• **WORK REQUIRED**: Copy out each line of the data that holds the word "into".

• **INPUT RECORDS**:
***
Lemma findall_settings final : forall settings pre prev,
  well_formed settings final = true ->
  (forall x rest, settings = x :: rest -> lead x = "" ->
     Re.at_bol true prev = true) ->
  Findall.findall_from true option_pattern (pre ++ config_text settings final)
    0 prev (String.length pre) (config_text settings final)
  = map (fun x => (key x, text x)) settings.
Proof.
  induction settings as [|x rest IH]; intros pre prev Hwf Hprev.
  - cbn [well_formed] in Hwf. apply negb_true_iff in Hwf.
    now apply findall_final.
  - cbn [well_formed] in Hwf.
    repeat (let H := fresh "H" in apply andb_prop in Hwf as [Hwf H]).
    rename Hwf into Hbol, H4 into Hlead, H3 into Hkey, H2 into Hne,
      H1 into Hnn, H0 into Heol, H into Hrest.
    cbn [config_text map].
    set (after := config_text rest final) in *.
    set (whole := pre ++ lead x ++ option_line (key x) (text x) ++ after).
    rewrite (findall_lead _ _ _ _ _ Hlead).
    assert (Hb : Re.at_bol true (last_char prev (lead x)) = true).
    { destruct (lead x) as [|c l] eqn:El.
      - exact (Hprev x rest eq_refl El).
      - exact Hbol. }
    assert (Hk : key x <> "").
    { apply negb_true_iff, String.eqb_neq in Hkey. exact Hkey. }
    destruct (match_option_line (key x) (text x) after Findall.no_groups
                (last_char prev (lead x))
                (String.length pre + String.length (lead x))
                Hb Hk Hne Hnn Heol) as (g' & Hm & Hg1 & Hg2).
    set (i := String.length pre + String.length (lead x)) in *.
    set (line' := "it-pull-request." ++ key x ++ "=" ++ text x).
    change (option_line (key x) (text x) ++ after)
      with (String "g" (line' ++ after)) in Hm |- *.
    rewrite (findall_hit _ _ _ _ _ _ _ _ _ Hm).
    replace (i + String.length (option_line (key x) (text x)) - i - 1)
      with (String.length line')
      by (change (option_line (key x) (text x)) with (String "g" line');
          simpl; lia).
    rewrite findall_skip.
    f_equal.
    + unfold Findall.group. rewrite Hg1, Hg2. f_equal.
      * replace (i + 17 + String.length (key x) - (i + 17))
          with (String.length (key x)) by lia.
        unfold whole, option_line.
        replace (pre ++ lead x ++ ("git-pull-request." ++ key x ++ "=" ++ text x)
                 ++ after)
          with ((pre ++ lead x ++ "git-pull-request.")
                ++ key x ++ "=" ++ text x ++ after)
          by (rewrite !append_assoc; reflexivity).
        replace (i + 17)
          with (String.length (pre ++ lead x ++ "git-pull-request."))
          by (subst i; rewrite !length_append; simpl; lia).
        apply substring_middle.
      * replace (i + 17 + String.length (key x) + 1 + String.length (text x)
                 - (i + 17 + String.length (key x) + 1))
          with (String.length (text x)) by lia.
        unfold whole, option_line.
        replace (pre ++ lead x ++ ("git-pull-request." ++ key x ++ "=" ++ text x)
                 ++ after)
          with ((pre ++ lead x ++ "git-pull-request." ++ key x ++ "=")
                ++ text x ++ after)
          by (rewrite !append_assoc; reflexivity).
        replace (i + 17 + String.length (key x) + 1)
          with (String.length (pre ++ lead x ++ "git-pull-request." ++ key x ++ "="))
          by (subst i; rewrite !length_append; simpl; lia).
        apply substring_middle.
    + specialize (IH (pre ++ lead x ++ option_line (key x) (text x))
                     (last_char (Some "g"%char) line') Hrest).
      replace (S i + String.length line')
        with (String.length (pre ++ lead x ++ option_line (key x) (text x)))
        by (subst i; rewrite !length_append;
            change (option_line (key x) (text x)) with (String "g" line');
            simpl; lia).
      replace whole
        with ((pre ++ lead x ++ option_line (key x) (text x)) ++ after)
        by (unfold whole; rewrite !append_assoc; reflexivity).
      apply IH.
      intros y rest' -> Hy. exfalso.
      subst after. cbn [config_text] in Heol. rewrite Hy in Heol.
      discriminate Heol.
Qed.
***
• **RESULT OF THIS EXERCISE**:
    rename Hwf into Hbol, H4 into Hlead, H3 into Hkey, H2 into Hne,
      H1 into Hnn, H0 into Heol, H into Hrest.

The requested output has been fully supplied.